Girl from Hanoi (Em bé Hà Nội) is a 1974 Vietnamese drama film directed by Hải Ninh. It was entered into the 9th Moscow International Film Festival where it won a Diploma. It also won the Golden Lotus at the 3rd Vietnam Film Festival.

==Plot==
The plot of the film revolves around a young girl searching for her father, a soldier in the PAVN, after her mother and sister are killed during Christmas Bombings. The film makes significant use of visual imagery and depicts war-time life in Hanoi under the aegis of the most intense sustained bombing campaign during the war.

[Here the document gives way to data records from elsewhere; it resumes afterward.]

(* ===== verification/Proposing.v ===== *)
(** * Proposing commands

    [consensus/src/hotstuff/on_propose.rs]: the commands that a leader puts into
    the next block for the transactions that are ready, with the locks and
    executions that come of preparing them, and the block that is made of
    them. *)
From stdpp Require Import base gmap list numbers.
From S2P Require Import Prelude Ids Substate Sharding Committee Blocks BlockStore PendingStore Evidence TransactionPool PoolStore Pledges TransactionManager ChangeSet ForeignProposals CommandVoting.
Open Scope Z_scope.

(** What proposing accumulates over the batch. *)
Record ProposeState := MkProposeState {
  pr_store : PendingSubstateStore;
  pr_executed : gmap TransactionId TransactionExecution;
  pr_lock_conflicts : list (TransactionId * list LockConflict);
}.
Notation ProposeM A := (M ProposeState ConsensusError A).
Definition propose_store {A : Type} (m : StoreM A) : ProposeM A :=
  zoom pr_store (λ ps s, MkProposeState ps (pr_executed s) (pr_lock_conflicts s)) (map_err CeSubstateStoreError m).
Definition propose_prepare {A : Type} (m : PrepareM A) : ProposeM A :=
  zoom pr_store (λ ps s, MkProposeState ps (pr_executed s) (pr_lock_conflicts s))
    (map_err CeTransactionExecutorError m).
Definition lift_err {E A : Type} (f : E → ConsensusError) (r : res E A) : ProposeM A := lift (res_err f r).
Definition record_executed (id : TransactionId) (x : TransactionExecution) : ProposeM unit :=
  modify (λ s, MkProposeState (pr_store s) (<[id := x]> (pr_executed s)) (pr_lock_conflicts s)).
Definition add_lock_conflicts (id : TransactionId) (conflicts : list LockConflict) : ProposeM unit :=
  modify (λ s, MkProposeState (pr_store s) (pr_executed s) (index_insert id conflicts (pr_lock_conflicts s))).

Section proposing.
Context `{Kh : !ObjectKeyHashes, Ex : !BlockTransactionExecutor}.
Context (db : ConsensusDb) (cc : ConsensusConstants) (ci : CommitteeInfo) (parent_block : BlockRef).
Implicit Types (t : TransactionPoolRecord) (x : TransactionExecution) (id : TransactionId).

Definition propose_fee t (involved : Z) : ProposeM LeaderFee :=
  lift_err (λ e, e) (calculate_leader_fee (tp_transaction_fee t) involved (cc_fee_exhaust_divisor cc)).
Definition involved_groups t : ProposeM Z :=
  if bool_decide (tp_evidence t = ∅) then throw CeInvariantError
  else ret (Z.of_nat (size (tp_evidence t))).
Definition propose_update_from_execution x t : ProposeM TransactionPoolRecord :=
  lift_err (λ e, e) (update_from_execution (ci_num_shards ci) (ci_num_committees ci) x t).
Definition propose_evidence x : ProposeM Evidence :=
  lift_err (λ e, e) (to_evidence (ci_num_shards ci) (ci_num_committees ci) x).

(** [put_diff], where an error other than a lock that failed is returned and a
    failed lock skips the transaction. *)
Definition put_diff_or_skip (diff : SubstateDiff) : ProposeM bool :=
  λ s, match put_diff (db_base db) parent_block (cc_num_preshards cc) diff (pr_store s) with
       | (Ok _, ps) => (Ok true, MkProposeState ps (pr_executed s) (pr_lock_conflicts s))
       | (Err (LockFailed _), ps) => (Ok false, MkProposeState ps (pr_executed s) (pr_lock_conflicts s))
       | (Err e, ps) => (Err (CeSubstateStoreError e), MkProposeState ps (pr_executed s) (pr_lock_conflicts s))
       | (Panic, ps) => (Panic, MkProposeState ps (pr_executed s) (pr_lock_conflicts s))
       end.

Definition prepare_transaction t : ProposeM (option Command) :=
  let! prepared := propose_prepare (prepare db parent_block ci t) in
  let status := prepared_lock_status prepared in
  if is_any_failed status && negb (is_hard_conflict status) then
    do! add_lock_conflicts (tp_transaction_id t) (ls_conflicts status) in
    ret None
  else
    match prepared with
    | LocalOnlyPrepared (LocalAcceptPrepared x _) =>
        let! ev := propose_evidence x in
        let t := set_evidence ev (set_transaction_fee (execution_fee x) (set_local_decision (execution_decision x) t)) in
        if is_commit (current_decision t) then
          let! fee := propose_fee t 1 in
          let t := set_leader_fee fee t in
          match ex_any_accept (te_result x) with
          | None => throw CeInvariantError
          | Some diff =>
              let! written := put_diff_or_skip diff in
              if written : bool then
                do! record_executed (tp_transaction_id t) x in
                ret (Some (LocalOnly (get_current_transaction_atom t)))
              else ret None
          end
        else
          do! record_executed (tp_transaction_id t) x in
          ret (Some (LocalOnly (get_current_transaction_atom t)))
    | LocalOnlyPrepared (LocalEarlyAbort x) =>
        let! ev := propose_evidence x in
        let t := merge_record_evidence ev
          (no_leader_fee (set_transaction_fee (execution_fee x) (set_local_decision (execution_decision x) t))) in
        do! record_executed (tp_transaction_id t) x in
        ret (Some (LocalOnly (get_current_transaction_atom t)))
    | MultiShardPrepared multishard _ =>
        let! t :=
          match multishard with
          | PreparedExecution x =>
              let! t := propose_update_from_execution x t in
              let t := on_evidence (add_shard_group (ci_shard_group ci)) t in
              let! t :=
                if is_commit (execution_decision x) && negb (has_inputs (ci_shard_group ci) (tp_evidence t)) then
                  let! involved := involved_groups t in
                  let! fee := propose_fee t involved in
                  ret (set_leader_fee fee t)
                else ret t in
              do! record_executed (tp_transaction_id t) x in
              ret t
          | PreparedEvidence evidence =>
              ret (merge_record_evidence evidence (set_local_decision Commit t))
          end in
        if is_abort (current_decision t) then ret (Some (LocalAccept (get_current_transaction_atom t)))
        else if is_committee_output_only (ci_shard_group ci) (tp_evidence t)
        then ret (Some (LocalAccept (get_current_transaction_atom t)))
        else ret (Some (LocalPrepare (get_current_transaction_atom t)))
    end.

Definition get_transaction_atom_with_leader_fee t : ProposeM TransactionAtom :=
  let atom := get_current_transaction_atom t in
  if is_commit (current_decision t) then
    let! involved := involved_groups t in
    let! fee := propose_fee t involved in
    ret (MkTransactionAtom (ta_id atom) (ta_decision atom) (ta_evidence atom) (ta_transaction_fee atom) (Some fee))
  else ret atom.

Definition propose_execute_transaction (tr : Transaction) : ProposeM TransactionExecution :=
  let! found := lift_err CeTransactionExecutorError (fetch_execution db parent_block (tr_id tr)) in
  match found with
  | Some x => ret x
  | None => lift_err CeTransactionExecutorError (execute_pledged db (br_epoch parent_block) tr)
  end.

Definition local_accept_transaction t : ProposeM (option Command) :=
  if is_abort (current_decision t) then ret (Some (LocalAccept (get_current_transaction_atom t)))
  else
    let! tr := lift_err CeStorageError (transactions_get db (tp_transaction_id t)) in
    let! x := propose_execute_transaction tr in
    let! local_outputs := lift_err (λ e, e) (filter_locks ci (te_resulting_outputs x)) in
    let! lock_status := propose_store (try_lock_all (db_base db) parent_block (tp_transaction_id t) local_outputs false) in
    if is_any_failed lock_status then
      let x := execution_abort LockOutputsFailed in
      let! t := propose_update_from_execution x t in
      do! record_executed (tp_transaction_id t) x in
      ret (Some (LocalAccept (get_current_transaction_atom t)))
    else
      let! t := propose_update_from_execution x t in
      do! record_executed (tp_transaction_id t) x in
      let! atom := get_transaction_atom_with_leader_fee t in
      ret (Some (LocalAccept atom)).

Definition accept_transaction t : ProposeM (option Command) :=
  if is_abort (current_decision t) then ret (Some (SomeAccept (get_current_transaction_atom t)))
  else
    let! found := lift_err CeTransactionExecutorError (fetch_execution db parent_block (tp_transaction_id t)) in
    match found with
    | None => throw CeInvariantError
    | Some x =>
        match ex_any_accept (te_result x) with
        | None => throw CeInvariantError
        | Some diff =>
            let! filtered := lift_err (λ e, e) (filter_diff_for_committee ci diff) in
            let! written := put_diff_or_skip filtered in
            if written : bool then
              let! atom := get_transaction_atom_with_leader_fee t in
              ret (Some (AllAccept atom))
            else ret None
        end
    end.

(** The stages that are never ready are [unreachable!]. *)
Definition transaction_pool_record_to_command t : ProposeM (option Command) :=
  match current_stage t with
  | New => prepare_transaction t
  | LocalPrepared => local_accept_transaction t
  | LocalAccepted => accept_transaction t
  | AllAccepted | SomeAccepted | LocalOnlyStage => panic
  end.
End proposing.

(** ** The batch of a block *)
Section batch.
Definition subtract_block_size_checked (remaining_block_size : option nat) (by_ : nat) : option nat :=
  match remaining_block_size with
  | None => None
  | Some sz =>
      if (by_ <=? sz)%nat then (if (0 <? sz - by_)%nat then Some (sz - by_)%nat else None) else None
  end.
Definition FP_WEIGHT_MULTIPLIER : nat := 10.

Record ProposalBatch := MkProposalBatch {
  bt_foreign_proposals : list ForeignProposal;
  bt_transactions : list TransactionPoolRecord;
  bt_evict_nodes : list PublicKeyBytes;
}.
Definition batch_default : ProposalBatch := MkProposalBatch [] [] [].

(** [fetch_next_proposal_batch]; [get_all_new] and [get_nodes_to_evict] are the
    queries for new foreign proposals and for nodes that missed too many
    proposals, up to a limit. *)
Definition fetch_next_proposal_batch (db : ConsensusDb) (cc : ConsensusConstants) (ci : CommitteeInfo)
    (num_evicted : Z) (get_all_new : nat → list ForeignProposal) (get_nodes_to_evict : Z → list PublicKeyBytes)
    (start_of_chain : BlockId) : res ConsensusError ProposalBatch :=
  let max_commands := cc_max_number_commands_in_block cc in
  let foreign_proposals := get_all_new (max_commands / FP_WEIGHT_MULTIPLIER)%nat in
  let remaining :=
    subtract_block_size_checked (Some max_commands) (length foreign_proposals * FP_WEIGHT_MULTIPLIER) in
  let? evict_nodes :=
    match remaining with
    | None => Ok []
    | Some max =>
        let? f := max_failure_shard_group_members ci in
        Ok (get_nodes_to_evict (Z.min (u64_saturating_sub f num_evicted) (Z.of_nat max)))
    end in
  let remaining := subtract_block_size_checked remaining (length evict_nodes) in
  let? transactions :=
    match remaining with
    | None => Ok []
    | Some size => res_err CeStorageError (get_batch_for_next_block (db_pool db) size start_of_chain)
    end in
  Ok (MkProposalBatch foreign_proposals transactions evict_nodes).
End batch.

(** ** The commands of the next block *)
Section next_block.
Context `{Kh : !ObjectKeyHashes, Ex : !BlockTransactionExecutor}.
Context (db : ConsensusDb) (cc : ConsensusConstants) (ci : CommitteeInfo) (start_of_chain : BlockRef).
Context (high_pc_block : BlockId). (* the block that the high certificate justifies *)

(** Foreign proposals that cannot be processed are skipped, with what they have
    already changed. *)
Definition propose_foreign (fps : list ForeignProposal) (cb : ProposedBlockChangeSet) :
    res ConsensusError ProposedBlockChangeSet :=
  foldl (λ acc fp,
    let? cb := acc in
    match process_foreign_block db high_pc_block ci fp cb with
    | (Panic, _) => Panic
    | (_, cb) => Ok cb
    end) (Ok cb) fps.

(** The executions and the updates that the foreign proposals and the newly
    justified blocks cause; [justify] gives the certificate and the commands of the
    blocks it newly justifies, oldest first, if the justified block has none yet. *)
Definition propose_change_set (batch : ProposalBatch) (justify : option (list (list Command) * QcId)) :
    res ConsensusError (gmap TransactionId TransactionExecution * ProposedBlockChangeSet) :=
  let cb := change_set_new start_of_chain (ci_shard_group ci) in
  if bool_decide (length (bt_transactions batch) = 0%nat) then Ok (∅, cb)
  else
    let? cb := propose_foreign (bt_foreign_proposals batch) cb in
    let p := take_all_transaction_executions cb in
    match justify with
    | None => Ok p
    | Some (chain, qc) =>
        match process_justified_chain db high_pc_block ci chain qc p.2 with
        | (Ok _, cb) => Ok (p.1, cb)
        | (Err e, _) => Err e
        | (Panic, _) => Panic
        end
    end.

Fixpoint propose_commands (cb : ProposedBlockChangeSet) (ts : list TransactionPoolRecord)
    (commands : list Command) (total_leader_fee : Z) : ProposeM (list Command * Z) :=
  match ts with
  | [] => ret (commands, total_leader_fee)
  | t :: ts =>
      let! c := transaction_pool_record_to_command db cc ci start_of_chain (apply_transaction_update cb t) in
      match c with
      | None => propose_commands cb ts commands total_leader_fee
      | Some c =>
          let! total := lift (u64_add total_leader_fee (leader_fee_of_command c)) in
          propose_commands cb ts (btree_insert c commands) total
      end
  end.

(** [build_next_block] up to the state root: the commands and the total fee. *)
Definition build_commands (can_propose_epoch_end should_not_propose_commands : bool) (batch : ProposalBatch)
    (justify : option (list (list Command) * QcId)) :
    res ConsensusError (list Command * Z) * ProposeState :=
  let batch := if should_not_propose_commands then batch_default else batch in
  let commands :=
    if can_propose_epoch_end then [EndEpoch]
    else btree_from_iter
      (((λ fp, ForeignProposalCmd (fp_block_id fp) (fp_shard_group fp)) <$> bt_foreign_proposals batch) ++
       (EvictNode <$> bt_evict_nodes batch)) in
  match propose_change_set batch justify with
  | Ok (executed, cb) =>
      propose_commands cb (bt_transactions batch) commands 0 (MkProposeState pending_store_new executed [])
  | Err e => (Err e, MkProposeState pending_store_new ∅ [])
  | Panic => (Panic, MkProposeState pending_store_new ∅ [])
  end.
End next_block.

TOE.

==Cast==
- Thế Anh
- Xuan Kim
- Lan Huong Nguyen
- Tu Thanh
- Tra Giang

==Production==
After surviving the Operation Linebacker II bombing campaigns in December 1972, director Hải Ninh vowed to make a film to remember the dead, stating “I consider the film to be a memorial, a wreath to pay tribute to the souls of the dead.” The campaign was designed to destroy North Vietnamese morale and force them into submission.

The film is set made during Operation Linebacker II during the Vietnam War, and extensive use of war-time scenery is used depicting war-time Hanoi.